2025-11-11T08:28:09.570070

Improving deep neural network performance through sampling

Ghantasala, Li, Jaiswal et al.
Energy efficient sampling with probabilistic neurons or p-bits has been demonstrated in the context of Boltzmann machines and it is natural to ask if these approaches can be extended to the field of generative AI where energy costs have become prohibitively large. However, this very active field is dominated by feedforward deep neural networks (DNNs) which primarily use multi-bit deterministic neurons with no role for sampling.
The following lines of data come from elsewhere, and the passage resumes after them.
(** Addresses that are used are allocated. *)
Lemma chain_allocated d (R : json -> gset nat -> nat -> Prop) k l : forall ys o S,
  (forall v Sy y z, v ∈ l.*2 -> R v Sy y -> z ∈ Sy -> is_Some (nodes d !! z)) ->
  chain d R k l ys o S -> forall z, z ∈ S -> is_Some (nodes d !! z).
Proof.
  induction l as [|[key v] l IH]; intros [|y ys] o S HR; cbn [chain]; try done.
  - intros [_ ->] z Hz. set_solver.
  - intros (e & Sy & Sl & -> & He & Hk & Hr & Hc & Hy & Hdis & ->) z Hz.
    rewrite !elem_of_union, elem_of_singleton in Hz. destruct Hz as [[-> | Hz] | Hz]; [done | |].
    + apply (HR v Sy y z); [left | done | done].
    + apply (IH ys (next_ e) Sl); [|done|done]. intros w Sw u z' Hw. apply HR. by right.
Qed.

Lemma repr_allocated d v : forall S x z, repr d v S x -> z ∈ S -> is_Some (nodes d !! z).
Proof.
  induction v as [s | k l IH] using json_ind'; intros S x z (e & He & Hdoc & Hx & Hv) Hz.
  - destruct Hv as (_ & _ & _ & ->). set_solver.
  - destruct Hv as (_ & _ & c & ys & _ & Hc). apply (chain_allocated d (repr d) k l ys c S); [|done|done].
    intros v Sy y z' Hin. rewrite list_elem_of_fmap in Hin. destruct Hin as (kv & -> & Hin).
    rewrite Forall_forall in IH. by apply (IH kv Hin).
Qed.

(** The element is where it was, linked as it was. *)
Definition in_place (d d' : MutableDocument) (x : nat) : Prop :=
  forall e, nodes d !! x = Some e -> exists e', nodes d' !! x = Some e' /\ next_ e' = next_ e /\ key_ e' = key_ e.

(** One element of a chain may be changed, with what is below it. *)
Lemma chain_focus d k l1 key v l2 : forall ys o S y,
  chain d (repr d) k (l1 ++ (key, v) :: l2) ys o S -> ys !! length l1 = Some y ->
  exists Sy, repr d v Sy y /\ {[y]} ∪ Sy ⊆ S
    /\ forall d' v' Sy',
      (forall z, z ∈ S -> z ∉ ({[y]} ∪ Sy : gset nat) -> nodes d' !! z = nodes d !! z) ->
      (forall z, z ∈ Sy' -> z ∈ Sy \/ z ∉ S) ->
      in_place d d' y -> repr d' v' Sy' y ->
      exists S', chain d' (repr d') k (l1 ++ (key, v') :: l2) ys o S' /\ (forall z, z ∈ S' -> z ∈ S \/ z ∈ Sy').
Proof.
  induction l1 as [|[k0 v0] l1 IH]; intros [|y0 ys] o S y; cbn [chain app length lookup list_lookup]; try done.
  - intros (e & Sy & Sl & -> & He & Hk & Hr & Hc & Hy & Hdis & ->) [= <-].
    exists Sy. split; [done|]. split; [set_solver|]. intros d' v' Sy' Hd Hnew Hpl Hr'.
    destruct (Hpl e He) as (e' & He' & Hnx & Hky). exists ({[y0]} ∪ Sy' ∪ Sl). split; [|set_solver].
    exists e', Sy', Sl. split; [done|]. split; [done|]. split; [by destruct k; cbn in *; congruence|]. split; [done|].
    rewrite Hnx. destruct (repr_self _ _ _ _ Hr') as (_ & _ & _ & Hy'). split; [|set_solver].
    eapply chain_frame; [| |exact Hc].
    + intros w Sw z _ Hsub Hw. eapply repr_frame; [exact Hw | |].
      * intros u Hu. apply Hd; set_solver.
      * intros ez Hz. exists ez. split; [rewrite Hd; [done | set_solver..] | done].
    + intros z Hz. apply Hd; set_solver.
  - intros (e & Sy0 & Sl & -> & He & Hk & Hr & Hc & Hy & Hdis & ->) Hl.
    destruct (IH ys _ _ y Hc Hl) as (Sy & Hry & Hsub & Hfoc). exists Sy. split; [done|]. split; [set_solver|].
    intros d' v' Sy' Hd Hnew Hpl Hr'.
    destruct (Hfoc d' v' Sy') as (S' & Hc' & HS'); [intros; apply Hd; set_solver | set_solver | done | done |].
    exists ({[y0]} ∪ Sy0 ∪ S'). split; [|set_solver].
    exists e, Sy0, S'. split; [done|]. split; [rewrite Hd by set_solver; done|]. split; [done|]. split; [|set_solver].
    eapply repr_frame; [exact Hr | |].
    + intros u Hu. apply Hd; set_solver.
    + intros ez Hz. exists ez. split; [rewrite Hd; [done | set_solver..] | done].
Qed.

(** An element is linked at the end of a chain. *)
Lemma chain_append d d' k key n en l : forall ys o S,
  chain d (repr d) k l ys o S ->
  (n ∉ S) -> nodes d' !! n = Some en -> next_ en = None -> key_ok k key en -> same_value (new_element true NULL_VALUE) en ->
  (forall z, z ∈ S -> last ys <> Some z -> nodes d' !! z = nodes d !! z) ->
  (forall t e, last ys = Some t -> nodes d !! t = Some e -> nodes d' !! t = Some (set_next (Some n) e)) ->
  exists S', chain d' (repr d') k (l ++ [(key, JScalar SNull)]) (ys ++ [n]) (match ys with [] => Some n | _ => o end) S'
    /\ (forall z, z ∈ S' -> z ∈ S \/ z = n).
Proof.
  induction l as [|[k0 v0] l IH]; intros [|y ys] o S; cbn [chain app]; try done.
  - intros [-> ->] Hn Hen Hnx Hk Hsv _ _. exists {[n]}. split; [|set_solver].
    exists en, ∅, ∅. rewrite Hnx. repeat (split; [done|]). split; [by eapply repr_fresh_scalar|]. set_solver.
  - intros (e & Sy & Sl & -> & He & Hk & Hr & Hc & Hy & Hdis & ->) Hn Hen Hnx Hkn Hsv Hd Ht.
    pose proof (chain_props _ _ _ _ _ _ Hc) as (_ & _ & Hys).
    destruct (IH ys (next_ e) Sl Hc) as (S' & Hc' & HS'); try done.
    { set_solver. }
    { intros z Hz Hl. apply Hd; [set_solver|]. destruct ys as [|y1 ys]; [by intros [= ->]|]. by rewrite last_cons_cons. }
    { intros t et Hl. apply Ht. destruct ys as [|y1 ys]; [done|]. by rewrite last_cons_cons. }
    assert (repr d' v0 Sy y) as Hr'.
    { destruct (repr_self _ _ _ _ Hr) as (e0 & He0 & _ & Hyy). apply (repr_frame d _ _ _ _ Hr).
      - intros z Hz. apply Hd; [set_solver|]. intros Hlast.
        destruct ys as [|y1 ys]; [cbn in Hlast; congruence|]. rewrite last_cons_cons in Hlast.
        apply last_Some_elem_of in Hlast. specialize (Hys z Hlast). set_solver.
      - intros e1 He1. destruct (decide (last (y :: ys) = Some y)) as [Hl | Hl].
        + exists (set_next (Some n) e1). split; [by apply Ht | done].
        + exists e1. split; [rewrite Hd by (done || set_solver); done | done]. }
    exists ({[y]} ∪ Sy ∪ S'). split; [|set_solver].
    destruct ys as [|y1 ys].
    + exists (set_next (Some n) e), Sy, S'. split; [done|]. split; [by apply Ht|].
      split; [by destruct k|]. split; [done|]. split; [done|]. set_solver.
    + exists e, Sy, S'. split; [done|]. split; [rewrite Hd; [done | set_solver | ]|].
      { rewrite last_cons_cons. intros Hl%last_Some_elem_of. by apply Hy, Hys. }
      repeat (split; [done|]). set_solver.
Qed.

(** ** Changes of a document *)

Definition wf (d : MutableDocument) : Prop := forall y e, nodes d !! y = Some e -> y < fresh d.

(** What an operation on the element at [x], below which the addresses [U] are used, leaves
    alone; it allocates [n] elements. *)
Record evolves (d d' : MutableDocument) (x : nat) (U U' : gset nat) (n : nat) : Prop := {
  ev_wf : wf d';
  ev_fresh : fresh d <= fresh d';
  ev_count : length (elements_ d') = length (elements_ d) + n;
  ev_capacity : capacity d' = capacity d;
  ev_frame : forall y, y < fresh d -> y <> x -> y ∉ U -> nodes d' !! y = nodes d !! y;
  ev_new : forall y, y ∈ U' -> y ∈ U \/ fresh d <= y;
  ev_place : in_place d d' x
}.

Lemma evolves_refl d x U : wf d -> evolves d d x U U 0.
Proof. intros Hwf. split; try done; try lia; [auto | intros e He; by exists e]. Qed.

Lemma evolves_trans d1 d2 d3 x U1 U2 U3 n m :
  evolves d1 d2 x U1 U2 n -> evolves d2 d3 x U2 U3 m -> evolves d1 d3 x U1 U3 (n + m).
Proof.
  intros [W1 F1 C1 P1 R1 N1 L1] [W2 F2 C2 P2 R2 N2 L2]. split; try done; [lia | lia | congruence | | |].
  - intros y Hy Hx HU. rewrite R2; [by apply R1 | lia | done |]. intros H2. destruct (N1 y H2); [done | lia].
  - intros y Hy. destruct (N2 y Hy) as [H2 | H2]; [by apply N1 | right; lia].
  - intros e He. destruct (L1 e He) as (e1 & He1 & E1 & E2). destruct (L2 e1 He1) as (e2 & He2 & E3 & E4).
    exists e2. split; [done|]. split; congruence.
Qed.

(** An operation on an element below is one on the element above. *)
Lemma evolves_below d d' x y U Uy Uy' U' n :
  wf d -> is_Some (nodes d !! x) -> (x ∉ U) -> {[y]} ∪ Uy ⊆ U -> (forall z, z ∈ U' -> z ∈ U \/ z ∈ Uy') ->
  evolves d d' y Uy Uy' n -> evolves d d' x U U' n.
Proof.
  intros Hwf [ex Hx] HxU Hsub HU' [W F C P R N L]. pose proof (Hwf x ex Hx). split; try done.
  - intros z Hz Hzx HzU. apply R; set_solver.
  - intros z Hz. destruct (HU' z Hz) as [? | Hz']; [by left|]. destruct (N z Hz') as [? | ?]; [left; set_solver | by right].
  - intros e He. exists e. rewrite R; [done | lia | set_solver..].
Qed.

Lemma repr_below_fresh d v U x y : wf d -> repr d v U x -> y ∈ U -> y < fresh d.
Proof. intros Hwf Hr Hy. destruct (repr_allocated d v U x y Hr Hy) as [e He]. by apply (Hwf y e). Qed.

Lemma opened_below_fresh d k U x l c ys y : wf d -> opened d k U x l c ys -> y ∈ U -> y < fresh d.
Proof. intros Hwf Ho. apply (repr_below_fresh d (JCont k l) U x); [done|]. apply repr_opened. by exists c, ys. Qed.

Lemma deref_ret x d e : nodes d !! x = Some e -> deref x d = Ret e.
Proof. intros He. unfold deref. by rewrite He. Qed.

Lemma update_ret x f d e : nodes d !! x = Some e -> update x f d = Ret (set_nodes (<[x := f e]> (nodes d)) d).
Proof. intros He. unfold update. by rewrite (deref_ret x d e He). Qed.

(** The last element of a container. *)
Lemma opened_last d k U x l c ys t :
  opened d k U x l c ys -> last ys = Some t -> t ∈ U /\ t <> x /\ is_Some (nodes d !! t).
Proof.
  intros Ho Hl. pose proof Ho as (e & _ & _ & Hx & _ & _ & _ & Hc). destruct (chain_props _ _ _ _ _ _ Hc) as (_ & _ & Hys).
  apply last_Some_elem_of in Hl. specialize (Hys t Hl). split; [done|]. split; [set_solver|].
  apply (repr_allocated d (JCont k l) U x); [|done]. apply repr_opened. by exists c, ys.
Qed.

(** The elements after an element [n] was linked behind [tail]. *)
Lemma link_nodes d0 d x tail n en e :
  nodes d0 !! x = Some e -> x <> n -> nodes d = <[n := en]> (nodes d0) ->
  (forall t, tail = Some t -> t <> x /\ t <> n /\ is_Some (nodes d0 !! t)) ->
  let e1 := set_size (S (size_ e)) e in
  exists d', (e ← deref x d; d ← update x (set_size (S (size_ e))) d; link x tail n d) = Ret d'
    /\ nodes d' !! x = Some (match tail with Some _ => e1 | None => set_value (child_ (Some n)) e1 end)
    /\ nodes d' !! n = Some en
    /\ (forall z, z <> x -> z <> n -> tail <> Some z -> nodes d' !! z = nodes d0 !! z)
    /\ (forall t et, tail = Some t -> nodes d0 !! t = Some et -> nodes d' !! t = Some (set_next (Some n) et))
    /\ fresh d' = fresh d /\ elements_ d' = elements_ d /\ capacity d' = capacity d.
Proof.
  intros He Hxn Hm Ht e1.
  assert (nodes d !! x = Some e) as Hx by (rewrite Hm, lookup_insert_ne; done).
  rewrite (deref_ret x d e Hx). cbn [mbind outcome_bind]. rewrite (update_ret x _ d e Hx). cbn [mbind outcome_bind]. fold e1.
  set (d1 := set_nodes _ d). unfold link. destruct tail as [t|].
  - destruct (Ht t eq_refl) as (Htx & Htn & [et Het]).
    assert (nodes d1 !! t = Some et) as Ht1 by (cbn; rewrite lookup_insert_ne, Hm, lookup_insert_ne; done).
    rewrite (update_ret t _ d1 et Ht1). eexists. split; [reflexivity|]. cbn [nodes set_nodes d1]. rewrite Hm.
    split; [by rewrite lookup_insert_ne, lookup_insert_eq|].
    split; [by rewrite !lookup_insert_ne, lookup_insert_eq by done|].
    split; [intros z Hzx Hzn Hzt; rewrite !lookup_insert_ne; congruence|].
    split; [|done]. intros t' et' [= <-] Het'. rewrite lookup_insert_eq. congruence.
  - assert (nodes d1 !! x = Some e1) as Hx1 by (cbn; by rewrite lookup_insert_eq).
    rewrite (update_ret x _ d1 e1 Hx1). eexists. split; [reflexivity|]. cbn [nodes set_nodes d1]. rewrite Hm.
    split; [by rewrite lookup_insert_eq|].
    split; [by rewrite !lookup_insert_ne, lookup_insert_eq by done|].
    split; [intros z Hzx Hzn Hzt; rewrite !lookup_insert_ne; congruence|]. done.
Qed.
In this paper we first show that it is feasible to obtain superior accuracy through the use of multiple samples generated by probabilistic networks. This possibility raises the question of which option is energetically preferable for improving accuracy: generating more samples, or adding more bits to a single deterministic sample. We provide a simple expression that can be used to estimate these energy tradeoffs and illustrate it with results for different algorithms and architectures.
academic

Improving deep neural network performance through sampling

Basic Information

  • Paper ID: 2507.07763
  • Title: Improving deep neural network performance through sampling
  • Authors: Lakshmi A. Ghantasala, Ming-Che Li, Risi Jaiswal, Behtash Behin-Aein, Joseph Makin, Shreyas Sen, Supriyo Datta
  • Classification: cond-mat.dis-nn
  • Publication Date: October 27, 2025 (arXiv preprint)
  • Institution: Purdue University Elmore School of Electrical and Computer Engineering
  • Paper Link: https://arxiv.org/abs/2507.07763

Abstract

This paper explores the possibility of extending energy-efficient sampling methods from probabilistic neurons (p-bits) in Boltzmann machines to the generative AI domain. Addressing the current limitation that deep neural networks primarily use multi-bit deterministic neurons without sampling mechanisms, the paper first demonstrates that multiple samples generated through probabilistic networks can achieve superior accuracy. It then poses a core question: to improve accuracy, is it more energy-efficient to generate more samples or to increase the bit precision of individual deterministic samples? The paper provides a simple energy consumption trade-off estimation expression and validates it through experimental results across different algorithms and architectures.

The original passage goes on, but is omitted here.